In November 1991 in Prague, in a conversation between the Polish historian and intellectual, Adam Michnik, and the late Czech president and playwright, Vaclav Havel, Michnik remarked that with communism set to expire and Yugoslavia having just erupted in war, a "coarse and primitive nationalism" had replaced communism as the great enemy. But last May in The New Republic, the historian and columnist Anne Applebaum wrote that a public-spirited nationalism was exactly what Ukrainians needed to buttress their own democracy. Are Michnik and Applebaum in disagreement? Not really. Michnik is writing about nationalism in one historical context; Applebaum is writing about nationalism in another context.

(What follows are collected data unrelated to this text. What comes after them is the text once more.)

(* ===== verification/Http.v ===== *)
(** * Requests and responses: pkg/http and pkg/validation

    The JSON envelopes of the responses, the decoding of a request body into a struct with
    its validation tags, query parameters, and server-sent events. The texts of the
    decoder's errors and the regular expression of an e-mail address (of the validator
    package) are parameters. *)

From Stdlib Require Import Ascii.
From S2P Require Import Prelude Exception Naming GoLib Domain World Json ExecProtocol.

Local Open Scope go_scope.

(** ** Responses (response.go) *)

Record Response := { hs_Status : Z; hs_Headers : list (string * string); hs_Body : string }.
Definition set_header (name v : string) (r : Response) : Response := r <| hs_Headers := (name, v) :: hs_Headers r |>.
Definition newline : string := str1 (chr 10).
(** The encoder ends every value with a newline. *)
Definition encode (status : Z) (v : value) : Response := 
  {| hs_Status := status; hs_Headers := [("Content-Type", "application/json; charset=utf-8")]; hs_Body := Marshal v +:+ newline |}.
(** [data] has the omitempty option: a nil interface is left out. *)
Definition WriteJSON (status : Z) (message : string) (data : value) : Response :=
  encode status (VMap ([("message", VStr message); ("status_code", VInt status)] ++
    match data with VNil => [] | _ => [("data", data)] end)).
Definition Created (message : string) (data : value) : Response := WriteJSON 201 message data.
Definition error_message (e : error) : string := match FromError e with EApp _ m _ _ _ => m | _ => "" end.
Definition WriteError (e : error) : Response :=
  encode (StatusCode e) (VMap [("message", VStr (error_message e)); ("status_code", VInt (StatusCode e))]).
Definition NoContent : Response := {| hs_Status := 204; hs_Headers := []; hs_Body := "" |}.

(** ** Requests *)

(** Header, query and path parameters are read by name; a missing one is empty. *)
Record HttpRequest := {
  hq_Method : string; hq_Path : string; hq_Header : string -> string; hq_Query : string -> string;
  hq_Param : string -> string; hq_Body : option string }.

(** ** Validation (validator.go) *)

(** The tags in use, and the value of a field: a plain one, or a pointer. *)
Inductive rule := Required | OmitEmpty | Min (n : Z) | Max (n : Z) | Email | OneOf (l : list string).
#[warnings="-register-all"]
Inductive fieldval := FStr (s : string) | FInt (z : Z) | FPtr (v : option fieldval).
Record field_rules := { fr_Name : string; fr_Value : fieldval; fr_Rules : list rule }.

Fixpoint rune_count_fuel (fuel : nat) (s : string) : Z :=
  match fuel, s with
  | _, EmptyString | O, _ => 0
  | S n, _ => 1 + rune_count_fuel n (drop_str (Nat.max 1 (rune_len s)) s)
  end.
(** utf8.RuneCountInString: an invalid byte counts as one rune. *)
Definition RuneCount (s : string) : Z := rune_count_fuel (str_len s) s.

(** What the decoder says of a body that it refuses. *)
Inductive JsonFailure := SyntaxFailure (offset : Z) | TypeFailure (field type : string) | EofFailure | OtherFailure (text : string).
Class Decoding := { json_failure : string -> JsonFailure; is_email : string -> bool }.

Section validation.
Context `{!Decoding}.

Definition has_value (v : fieldval) : bool :=
  match v with FStr s => negb (bool_decide (s = "")) | FInt z => negb (bool_decide (z = 0)) | FPtr p => bool_decide (is_Some p) end.
Fixpoint holds (r : rule) (v : fieldval) : bool :=
  match v with
  | FPtr (Some v) => match r with Required => true | _ => holds r v end
  | FPtr None => false
  | FStr s =>
      match r with
      | Required => negb (bool_decide (s = "")) | OmitEmpty => true
      | Min n => bool_decide (n <= RuneCount s) | Max n => bool_decide (RuneCount s <= n)
      | Email => is_email s | OneOf l => bool_decide (s ∈ l)
      end
  | FInt z =>
      match r with
      | Required => negb (bool_decide (z = 0)) | OmitEmpty => true
      | Min n => bool_decide (n <= z) | Max n => bool_decide (z <= n)
      | Email => false | OneOf l => bool_decide (fmt_d z ∈ l)
      end
  end.
(** The tags of a field from left to right; the first that fails is reported. *)
Fixpoint first_failure (rules : list rule) (v : fieldval) : option rule :=
  match rules with
  | [] => None
  | OmitEmpty :: rules' => if has_value v then first_failure rules' v else None
  | r :: rules' => if holds r v then first_failure rules' v else Some r
  end.
Definition fieldMessage (r : rule) : string :=
  match r with
  | Required => "is required"
  | Email => "must be a valid email address"
  | Min n => "must be at least " +:+ fmt_d n +:+ " characters long"
  | Max n => "must be at most " +:+ fmt_d n +:+ " characters long"
  | OneOf l => "must be one of [" +:+ join " " l +:+ "]"
  | OmitEmpty => "failed validation constraint: omitempty"
  end.
(** validation.Struct *)
Definition field_failures (fields : list field_rules) : list FieldError :=
  omap (fun f => (fun r => {| fe_Field := fr_Name f; fe_Message := fieldMessage r |}) <$> first_failure (fr_Rules f) (fr_Value f)) fields.
Definition ValidateStruct (fields : list field_rules) : option error :=
  match field_failures fields with [] => None | failures => Some (ValidationFailed failures) end.

(** Var, for a tag whose rules are [rules]. *)
Definition Var (v : fieldval) (rules : list rule) (tag : string) : option error :=
  match first_failure rules v with None => None | Some _ => Some (BadRequest ("value validation failed: " +:+ tag)) end.
(** The name under which a field is reported, from its json tag: what stands before the first
    comma, or the name of the Go field. *)
Definition reported_name (json_tag fieldName : string) : string :=
  let name := hd EmptyString (split_on ","%char json_tag) in
  if bool_decide (name = "-") || bool_decide (name = "") then fieldName else name.
Example reported : map (fun t => reported_name t "ChatID") ["chat_id"; "chat_id,omitempty"; "-"; ",omitempty"; ""] =
  ["chat_id"; "chat_id"; "ChatID"; "ChatID"; "ChatID"].
Proof. reflexivity. Qed.

(** ** Bodies (request.go) *)

Definition get_opt {R A} (get : (A -> R -> R) -> value -> R -> option R) (set : option A -> R -> R) (v : value) (r : R) : option R :=
  match v with VNil => Some (set None r) | _ => get (fun a => set (Some a)) v r end.

(** DisallowUnknownFields: every member must name a field. *)
Fixpoint decode_strict {R} (d : decoder R) (m : list (string * value)) (r : R) : option R :=
  match m with
  | [] => Some r
  | (k, v) :: m' =>
      match find_field d k with
      | None => None
      | Some f => match f v r with Some r' => decode_strict d m' r' | None => None end
      end
  end.
Definition jsonDecodeError (f : JsonFailure) : error :=
  BadRequest (match f with
    | SyntaxFailure offset => "malformed JSON (syntax error at byte offset " +:+ fmt_d offset +:+ ")"
    | TypeFailure field type => "invalid type for field " +:+ fmt_q field +:+ ": expected " +:+ type
    | EofFailure => "request body is empty or incomplete"
    | OtherFailure text => "could not parse request body: " +:+ text
    end).
(** The first JSON value of the body; what follows it is not read. *)
Definition DecodeJSON {R} (d : decoder R) (zero : R) (body : option string) : res R :=
  match body with
  | None => Err (BadRequest "request body is empty")
  | Some body =>
      match (match parse_value (S (str_len body)) body with
             | Some (VMap m, _) => decode_strict d m zero
             | Some (VNil, _) => Some zero
             | _ => None
             end) with
      | Some r => Ok r
      | None => Err (jsonDecodeError (json_failure body))
      end
  end.
Definition BindJSON {R} (d : decoder R) (zero : R) (fields : R -> list field_rules) (r : HttpRequest) : res R :=
  match DecodeJSON d zero (hq_Body r) with
  | Err e => Err e
  | Ok dst => match ValidateStruct (fields dst) with Some e => Err e | None => Ok dst end
  end.
End validation.

(** ** pkg/json *)

(** The helpers around encoding/json, for a type whose encoder may refuse a value and whose
    decoder may refuse a text, with its complaint. No code uses them yet. *)
Section jsonutil.
Context {V : Type} (json_Marshal : V -> res string) (json_MarshalIndent : V -> string -> string -> res string).
Context (json_Unmarshal : string -> result string V).
Definition jsonutil_Marshal (v : V) : res string := match json_Marshal v with Ok b => Ok b | Err e => Err (Internal e) end.
Definition jsonutil_MarshalIndent (v : V) (prefix indent : string) : res string :=
  match json_MarshalIndent v prefix indent with Ok b => Ok b | Err e => Err (Internal e) end.
Definition jsonutil_Unmarshal (data : string) : res V :=
  match json_Unmarshal data with Ok v => Ok v | Err why => Err (BadRequest ("invalid JSON: " +:+ why)) end.
(** An encoder's refusal is the server's fault, a decoder's the client's; a codec that reads
    back what it writes still does. *)
Lemma jsonutil_faults v data : (forall e, jsonutil_Marshal v = Err e -> StatusCode e = 500) /\
  (forall e, jsonutil_Unmarshal data = Err e -> StatusCode e = 400).
Proof.
  unfold jsonutil_Marshal, jsonutil_Unmarshal. split; intros e; [destruct (json_Marshal v) | destruct (json_Unmarshal data)]; by intros [= <-].
Qed.
Lemma jsonutil_roundtrip v b : (forall v b, json_Marshal v = Ok b -> json_Unmarshal b = Ok v) ->
  jsonutil_Marshal v = Ok b -> jsonutil_Unmarshal b = Ok v.
Proof.
  unfold jsonutil_Marshal, jsonutil_Unmarshal. intros H. destruct (json_Marshal v) as [b'|] eqn:E; [| done].
  intros [= <-]. by rewrite (H _ _ E).
Qed.
End jsonutil.
(** NewDecoder: unknown fields are refused, as in DecodeJSON. *)
Definition jsonutil_NewDecoder {R} (d : decoder R) (zero : R) (v : value) : option R :=
  match v with VMap m => decode_strict d m zero | VNil => Some zero | _ => None end.

(** ** Multipart forms (request.go) *)

(** What ParseMultipartForm and FormFile of net/http report; the parsed form and a file are
    types of that package. *)
Inductive MultipartFailure := ErrMessageTooLarge | OtherMultipart (text : string).
Inductive FileFailure := ErrMissingFile | OtherFile (text : string).
Definition defaultMaxMemory : Z := 32 * 2 ^ 20.
Section multipart.
Context {Form File : Type} (ParseMultipartForm : Z -> HttpRequest -> result MultipartFailure Form).
Context (http_FormValue : HttpRequest -> string -> string) (http_FormFile : HttpRequest -> string -> result FileFailure File).
Definition max_memory (maxMemory : Z) : Z := if bool_decide (maxMemory <= 0) then defaultMaxMemory else maxMemory.
Definition ParseMultipart (r : HttpRequest) (maxMemory : Z) : res Form :=
  let maxMemory := max_memory maxMemory in
  match ParseMultipartForm maxMemory r with
  | Ok form => Ok form
  | Err ErrMessageTooLarge =>
      Err (BadRequest ("multipart body exceeds the " +:+ fmt_d (Z.shiftr maxMemory 20) +:+ " MB size limit"))
  | Err (OtherMultipart text) => Err (BadRequest ("failed to parse multipart form: " +:+ text))
  end.
Definition FormValue (r : HttpRequest) (field : string) : res string :=
  let v := http_FormValue r field in
  if bool_decide (v = "") then Err (BadRequest ("form field " +:+ fmt_q field +:+ " is required")) else Ok v.
Definition FormFile (r : HttpRequest) (field : string) : res File :=
  match http_FormFile r field with
  | Ok f => Ok f
  | Err ErrMissingFile => Err (BadRequest ("file field " +:+ fmt_q field +:+ " is required"))
  | Err (OtherFile text) => Err (BadRequest ("failed to read uploaded file: " +:+ text))
  end.
Lemma Err_status {A} msg e : Err (BadRequest msg) = Err e :> res A -> StatusCode e = 400.
Proof. by intros [= <-]. Qed.
(** The helpers blame the client for every failure, and ask for a positive amount of memory. *)
Lemma multipart_failures_are_400 r maxMemory e : ParseMultipart r maxMemory = Err e -> StatusCode e = 400 /\ 0 < max_memory maxMemory.
Proof.
  intros H. unfold ParseMultipart in H. cbv zeta in H. split; [| unfold max_memory; case_bool_decide; unfold defaultMaxMemory; lia].
  destruct (ParseMultipartForm _ r) as [f|[|text]]; [discriminate | |]; by apply Err_status in H.
Qed.
Lemma form_failures_are_400 r field :
  (forall v, FormValue r field = Ok v -> v <> "") /\ (forall e, FormValue r field = Err e -> StatusCode e = 400) /\
  (forall e, FormFile r field = Err e -> StatusCode e = 400).
Proof.
  unfold FormValue, FormFile. split_and!.
  - intros v. case_bool_decide; congruence.
  - intros e H. case_bool_decide; [by apply Err_status in H | discriminate].
  - intros e H. destruct (http_FormFile r field) as [f|[|text]]; [discriminate | |]; by apply Err_status in H.
Qed.
End multipart.

(** ** Query parameters *)

(** strconv.Atoi *)
Definition Atoi (s : string) : option Z :=
  let digits t := if negb (bool_decide (t = "")) && all_bytes is_digit t then Some (dec_val 0 t) else None in
  match (match s with
         | String c t => if bool_decide (code c = 45) then Z.opp <$> digits t else if bool_decide (code c = 43) then digits t else digits s
         | EmptyString => None
         end) with
  | Some z => if bool_decide (- 2 ^ 63 <= z < 2 ^ 63) then Some z else None
  | None => None
  end.
(** A number within bounds, or the default. *)
Definition query_int (lo hi dflt : Z) (v : string) : Z :=
  match Atoi v with Some n => if bool_decide (lo <= n <= hi) then n else dflt | None => dflt end.
(** parsePagination and parseFleetPagination: offset and limit. *)
Definition max_int : Z := 2 ^ 63 - 1.
Definition parsePagination (r : HttpRequest) : Z * Z :=
  (query_int 0 max_int 0 (hq_Query r "offset"), query_int 1 100 20 (hq_Query r "limit")).

(** ** Server-sent events (sse.go) *)

(** PrepareSSE, and what was written. *)
Definition sse_response (body : string) : Response := {|
  hs_Status := 200;
  hs_Headers := [("Content-Type", "text/event-stream"); ("Cache-Control", "no-cache"); ("Connection", "keep-alive"); ("X-Accel-Buffering", "no")];
  hs_Body := body |}.
Definition WriteSSEEvent (event : string) (payload : value) : string :=
  "event: " +:+ event +:+ newline +:+ "data: " +:+ Marshal payload +:+ newline +:+ newline.
Definition WriteSSEHeartbeat : string := ": heartbeat" +:+ newline +:+ newline.

(** What a streaming loop meets at its select: a heartbeat tick, a value on its channel, the
    closed channel or the end of the request; and whether the client still takes what is
    written. *)
Inductive StreamInput (A : Type) := Heartbeat (writable : bool) | Received (a : A) (writable : bool) | ChannelClosed | RequestDone.
Arguments Heartbeat {A}. Arguments Received {A}. Arguments ChannelClosed {A}. Arguments RequestDone {A}.
(** The text written, and whether the loop is still running after the inputs. *)
Fixpoint sse_loop {W A} (on_value : A -> M W (option string)) (inputs : list (StreamInput A)) : M W (string * bool) :=
  match inputs with
  | [] => ret ("", true)
  | RequestDone :: _ | ChannelClosed :: _ | Heartbeat false :: _ => ret ("", false)
  | Heartbeat true :: rest =>
      let* out := sse_loop on_value rest in ret (WriteSSEHeartbeat +:+ fst out, snd out)
  | Received a writable :: rest =>
      let* text := on_value a in
      match text with
      | None => sse_loop on_value rest
      | Some text => if writable then let* out := sse_loop on_value rest in ret (text +:+ fst out, snd out) else ret ("", false)
      end
  end.
(* ===== verification/AccountsSpec.v ===== *)
(** * What accounts and tokens promise

    Refresh tokens are redeemed at most as often as they were issued, however the requests
    interleave; a registered user can log in with the password and with no other that
    bcrypt tells apart; and an access token authenticates its user until it expires. *)

From S2P Require Import Prelude Exception Naming GoLib Domain World PgRepo Json Encoding ExecProtocol Orchestrator Chat PgTables PgChat PgAccounts.
From S2P Require Import Http Middleware Accounts.

Local Open Scope go_scope.

(** ** Refresh tokens *)

(** The rows with a hash that are not revoked. *)
Definition live_token (h : string) (row : tokenRow) : Prop := k_token_hash row = h /\ k_revoked_at row = None.
#[export] Instance live_token_dec h row : Decision (live_token h row).
Proof. unfold live_token. apply _. Defined.
Definition live_tokens (h : string) (t : Tables) : nat := size (filter (fun kv => live_token h kv.2) (tb_tokens t)).
Definition live_in (h : string) (w : Pg) : nat := live_tokens h (pg_tables w).

(** Nothing is issued: no hash has more live rows than before. *)
Definition issues_none (w w' : Pg) : Prop := forall h, (live_in h w' <= live_in h w)%nat.
#[export] Instance issues_none_pre : PreOrder issues_none.
Proof. split; [by intros w h |]. intros a b c H1 H2 h. specialize (H1 h). specialize (H2 h). lia. Qed.

Lemma same_tokens w w' : tb_tokens (pg_tables w') = tb_tokens (pg_tables w) -> issues_none w w'.
Proof. intros E h. unfold live_in, live_tokens. by rewrite E. Qed.

(** A statement whose effect on the tables satisfies [P]. *)
Lemma statement_effect {A} (P : Tables -> Tables -> Prop) (f : PgTables.Server -> Z -> Tables -> res (A * Tables)) w :
  P (pg_tables w) (pg_tables w) -> (forall sv now a t, f sv now (pg_tables w) = Ok (a, t) -> P (pg_tables w) t) ->
  P (pg_tables w) (pg_tables (statement f w).2).
Proof.
  intros H0 H. unfold statement. destruct (sv_fault _ _); [done |]. 
  destruct (f _ _ _) as [[a t]|e] eqn:E; [| done]. cbn. by eapply H.
Qed.
Lemma wrapped_effect {A} what (m : M Pg (res A)) w : (wrapped what m w).2 = (m w).2.
Proof. unfold wrapped. by destruct (m w) as [[a|e] w']. Qed.

Lemma map_shrinks (f : tokenRow -> tokenRow) (m : gmap string tokenRow) h : (forall r, live_token h (f r) -> live_token h r) ->
  (size (filter (fun kv : string * tokenRow => live_token h kv.2) (f <$> m)) <= size (filter (fun kv => live_token h kv.2) m))%nat.
Proof.
  intros Hf. rewrite <- !(size_dom (D := gset string)). apply subseteq_size. intros k. rewrite !elem_of_dom.
  intros [r Hr]. apply map_lookup_filter_Some in Hr as [Hr Hl]. rewrite lookup_fmap in Hr. apply fmap_Some in Hr as (r0 & Hr0 & ->).
  exists r0. apply map_lookup_filter_Some. auto.
Qed.
Lemma revoke_shrinks P now h r : live_token h (revoke P now r) -> live_token h r.
Proof. unfold revoke. destruct (P r && is_null (k_revoked_at r)); [| done]. intros [_ H]. done. Qed.

Lemma RevokeRefreshToken_effect h w :
  issues_none w (RevokeRefreshToken h w).2 /\
  ((RevokeRefreshToken h w).1 = Ok tt -> (S (live_in h (RevokeRefreshToken h w).2) <= live_in h w)%nat).
Proof.
  unfold RevokeRefreshToken, bind_ok, wrapped, statement. destruct (sv_fault _ _) as [e|]; cbn.
  { split; [by apply same_tokens | done]. }
  set (P := fun row : tokenRow => bool_decide (k_token_hash row = h)). set (now := sv_now _ _).
  set (t := pg_tables w). split.
  - intros h'. apply map_shrinks. intros r. apply revoke_shrinks.
  - case_bool_decide as Hn; [done |]. intros _.
    assert (H0 : live_tokens h (t <| tb_tokens := revoke P now <$> tb_tokens t |>) = 0%nat).
    { unfold live_tokens. cbn. apply map_size_empty_iff, map_empty. intros k. apply eq_None_not_Some. intros [r Hr].
      apply map_lookup_filter_Some in Hr as [Hr [Hl1 Hl2]].
      rewrite lookup_fmap in Hr. apply fmap_Some in Hr as (r0 & _ & ->). revert Hl1 Hl2. unfold revoke, P.
      destruct (bool_decide (k_token_hash r0 = h)) eqn:Hb; cbn [andb].
      - destruct (k_revoked_at r0) eqn:Hr0; cbn; [by rewrite Hr0 | done].
      - apply bool_decide_eq_false_1 in Hb. done. }
    match goal with |- (S ?x <= ?y)%nat => change x with (live_tokens h (t <| tb_tokens := revoke P now <$> tb_tokens t |>)); change y with (live_tokens h t) end.
    rewrite H0. unfold live_tokens. destruct (size _) eqn:Hs; [| lia]. exfalso. apply Hn.
    apply map_size_empty_iff in Hs. unfold tokens_with. destruct (List.filter _ _) as [|r l] eqn:Hf; [done |]. exfalso.
    assert (Hr : r ∈ List.filter (fun row => bool_decide (k_token_hash row = h) && is_null (k_revoked_at row)) (snd <$> map_to_list (tb_tokens t))) by (rewrite Hf; apply list_elem_of_here).
    apply list_elem_of_In, List.filter_In in Hr as [Hr Hp]. apply list_elem_of_In, list_elem_of_fmap in Hr as ([k r'] & -> & Hr).
    apply elem_of_map_to_list in Hr. apply andb_true_iff in Hp as [Hp1 Hp2]. apply bool_decide_eq_true_1 in Hp1.
    assert (Hk : filter (fun kv => live_token h kv.2) (tb_tokens t) !! k = Some r').
    { apply map_lookup_filter_Some. split; [done |]. split; [done |]. cbn in *. by destruct (k_revoked_at r'). }
    by rewrite Hs in Hk.
Qed.
Lemma RevokeAllUserTokens_effect user w : issues_none w (RevokeAllUserTokens user w).2.
Proof.
  unfold RevokeAllUserTokens. rewrite wrapped_effect. intros h.
  apply (statement_effect (fun t t' => (live_tokens h t' <= live_tokens h t)%nat)); [done |].
  intros sv now a t. cbn. unfold then_. destruct (read_uuid sv user); [| done]. intros [= _ <-]. apply map_shrinks. intros r. apply revoke_shrinks.
Qed.
Lemma CleanupExpiredTokens_effect w : issues_none w (CleanupExpiredTokens w).2.
Proof.
  unfold CleanupExpiredTokens. rewrite wrapped_effect. intros h.
  apply (statement_effect (fun t t' => (live_tokens h t' <= live_tokens h t)%nat)); [done |].
  intros sv now a t [= _ <-]. unfold live_tokens. cbn. rewrite <- !(size_dom (D := gset string)). apply subseteq_size. intros k. rewrite !elem_of_dom.
  intros [r Hr]. exists r. rewrite !map_lookup_filter_Some in *. tauto.
Qed.

(** Storing a token issues its hash once. *)
Definition issued_by (h : string) {A} (r : res A) (h' : string) : nat := if is_Ok r && bool_decide (h' = h) then 1 else 0.
Lemma StoreRefreshToken_effect user hash exp w h :
  (live_in h (StoreRefreshToken user hash exp w).2 <= live_in h w + issued_by hash (StoreRefreshToken user hash exp w).1 h)%nat.
Proof.
  destruct w as [sv tb tick]. unfold StoreRefreshToken, bind, pg_newid, pg_now, wrapped, statement. cbn.
  destruct (sv_fault _ _). { unfold live_in. cbn. lia. } unfold then_, require.
  destruct (read_uuid _ _) as [id|]; [| unfold live_in; cbn; lia].
  destruct (read_uuid _ user) as [u|]; [| unfold live_in; cbn; lia].
  destruct (tb_tokens tb !! id) eqn:Hid; cbn [is_null]; [unfold live_in; cbn; lia |].
  case_bool_decide; [| unfold live_in; cbn; lia].
  destruct (negb _); [| unfold live_in; cbn; lia]. unfold live_in, live_tokens, issued_by. cbn [pg_tables tb_tokens is_Ok andb snd fst].
  case_bool_decide as Hh.
  - subst h. rewrite map_filter_insert_True by done. rewrite map_size_insert_None; [lia |]. by apply map_lookup_filter_None_2; left.
  - rewrite map_filter_insert_False by (intros [Hl _]; cbn in Hl; congruence). rewrite delete_id by done. cbn. lia.
Qed.

(** Programs that leave the tables. *)
Definition only_reads {A} (m : M Pg A) : Prop := forall w, pg_tables (m w).2 = pg_tables w.
Lemma pg_reads_ret {A} (a : A) : only_reads (ret a).
Proof. by intros w. Qed.
Lemma pg_reads_bind {A B} (m : M Pg A) (k : A -> M Pg B) : only_reads m -> (forall a, only_reads (k a)) -> only_reads (bind m k).
Proof. intros Hm Hk w. unfold bind. specialize (Hm w). destruct (m w) as [a w1]. cbn in Hm. by rewrite Hk. Qed.
Lemma reads_bind_ok {A B} (m : M Pg (res A)) (k : A -> M Pg (res B)) : only_reads m -> (forall a, only_reads (k a)) -> only_reads (bind_ok m k).
Proof. intros Hm Hk w. unfold bind_ok. specialize (Hm w). destruct (m w) as [[a|e] w1]; cbn in Hm; [by rewrite Hk | done]. Qed.
Lemma reads_wrapped {A} what (m : M Pg (res A)) : only_reads m -> only_reads (wrapped what m).
Proof. intros Hm w. rewrite wrapped_effect. apply Hm. Qed.
Lemma reads_internal {A} (m : M Pg (res A)) : only_reads m -> only_reads (internal m).
Proof. intros Hm w. unfold internal. specialize (Hm w). by destruct (m w) as [[a|e] w1]. Qed.
Lemma reads_statement {A} (f : PgTables.Server -> Z -> Tables -> res (A * Tables)) :
  (forall sv now t a t', f sv now t = Ok (a, t') -> t' = t) -> only_reads (statement f).
Proof. intros Hf w. symmetry. apply (statement_effect eq); [done |]. intros sv now a t H. symmetry. by eapply Hf. Qed.
Lemma reads_find_user id what f : only_reads (find_user id what f).
Proof.
  apply reads_bind_ok; [| intros [row|]; apply pg_reads_ret]. apply reads_wrapped, reads_statement. intros sv now t a t'. unfold then_.
  destruct (f sv t); [| done]. by intros [= _ <-].
Qed.
Lemma reads_now : only_reads pg_now.
Proof. by intros w. Qed.
Lemma reads_GetRefreshToken h : only_reads (GetRefreshToken h).
Proof. apply reads_bind_ok; [| intros [|row rows]; apply pg_reads_ret]. apply reads_wrapped, reads_statement. by intros sv now t a t' [= _ <-]. Qed.
Create HintDb pg_reads.
#[export] Hint Resolve pg_reads_ret pg_reads_bind reads_bind_ok reads_wrapped reads_internal reads_find_user reads_now reads_GetRefreshToken : pg_reads.

Section tokens.
Context `{!Bcrypt, !JWT} (rand : nat -> nat -> res string) (hashToken : string -> string) (jwtManager : Manager).
Abbreviation Generate := (GenerateTokenPair rand hashToken jwtManager).

Lemma reads_rand n : only_reads (rand_Read rand n).
Proof. by intros w. Qed.
Lemma reads_generate : only_reads (generateRefreshToken rand).
Proof. apply reads_bind_ok; [apply reads_rand | intros b; apply pg_reads_ret]. Qed.
Lemma reads_access u role : only_reads (GenerateAccessToken pg_now jwtManager u role).
Proof. apply pg_reads_bind; [apply reads_now | intros now; apply pg_reads_ret]. Qed.
Lemma reads_validate token : only_reads (ValidateRefreshToken hashToken token).
Proof.
  apply pg_reads_bind; [apply reads_GetRefreshToken | intros [rt|e]; [| apply pg_reads_ret]]. apply pg_reads_bind; [apply reads_now | intros now].
  destruct (negb _); [apply pg_reads_ret |]. apply pg_reads_bind; [apply reads_find_user | intros a; apply pg_reads_ret].
Qed.

Definition issues (r : res TokenPair) (h : string) : nat :=
  match r with Ok p => if bool_decide (h = hashToken (tp_Refresh p)) then 1 else 0 | Err _ => 0 end.
Lemma Generate_effect user w h : (live_in h (Generate user w).2 <= live_in h w + issues (Generate user w).1 h)%nat.
Proof.
  assert (Hstop : forall w' e, pg_tables w' = pg_tables w -> (live_in h w' <= live_in h w + issues (Err e) h)%nat)
    by (intros w' e E; unfold live_in; rewrite E; lia).
  destruct (Generate user w) as [r w'] eqn:E. cbn [fst snd]. revert E. unfold GenerateTokenPair.
  unfold bind_ok at 1. pose proof (reads_find_user user "get user by id" (fun sv t => do k := read_uuid sv user in Ok (live_user k t)) w) as H1.
  fold (UserGetByID user) in H1. destruct (UserGetByID user w) as [[u|e] w1]; cbn in H1; [| intros [= <- <-]; by apply Hstop].
  unfold bind_ok at 1. pose proof (reads_internal _ (reads_access (us_ID u) (us_Role u)) w1) as H2.
  destruct (internal _ w1) as [[access|e] w2]; cbn in H2; [| intros [= <- <-]; apply Hstop; congruence].
  unfold bind_ok at 1. pose proof (reads_internal _ reads_generate w2) as H3.
  destruct (internal _ w2) as [[token|e] w3]; cbn in H3; [| intros [= <- <-]; apply Hstop; congruence].
  unfold bind at 1. destruct (pg_now w3) as [now w4] eqn:Hnow. assert (H4 : pg_tables w4 = pg_tables w3) by (injection Hnow as _ <-; done).
  unfold bind_ok. pose proof (StoreRefreshToken_effect user (hashToken token) (now + refresh_lifetime) w4 h) as H5.
  assert (E4 : live_in h w4 = live_in h w) by (unfold live_in; f_equal; congruence). rewrite E4 in H5. unfold issued_by in H5.
  destruct (StoreRefreshToken _ _ _ w4) as [[rt|e] w5]; intros [= <- <-]; cbn in *; lia.
Qed.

The same observation can be made about imperialism. In the 1990s when Yugoslavia was in violent disarray a number of writers, despairing of the effect of ethnic nationalism, waxed sentimental about the relative multiethnic tolerance of the Habsburg Empire in Europe. Imperialism then did not seem so bad. To wit, it was not so much multiethnic Ottoman imperialism that led to the Armenian genocide as monoethnic Young Turk nationalism. Of course, now it is different. With Russian imperialism on the march and the 100th anniversary of World War I this week -- a war that saw empires collide in bloody cataclysm -- imperialism is under strong attack. The civilizational glories of the Han, Achaemenid, Mauryan, Songhai and many other empires throughout history seem not to be considered, if even known about.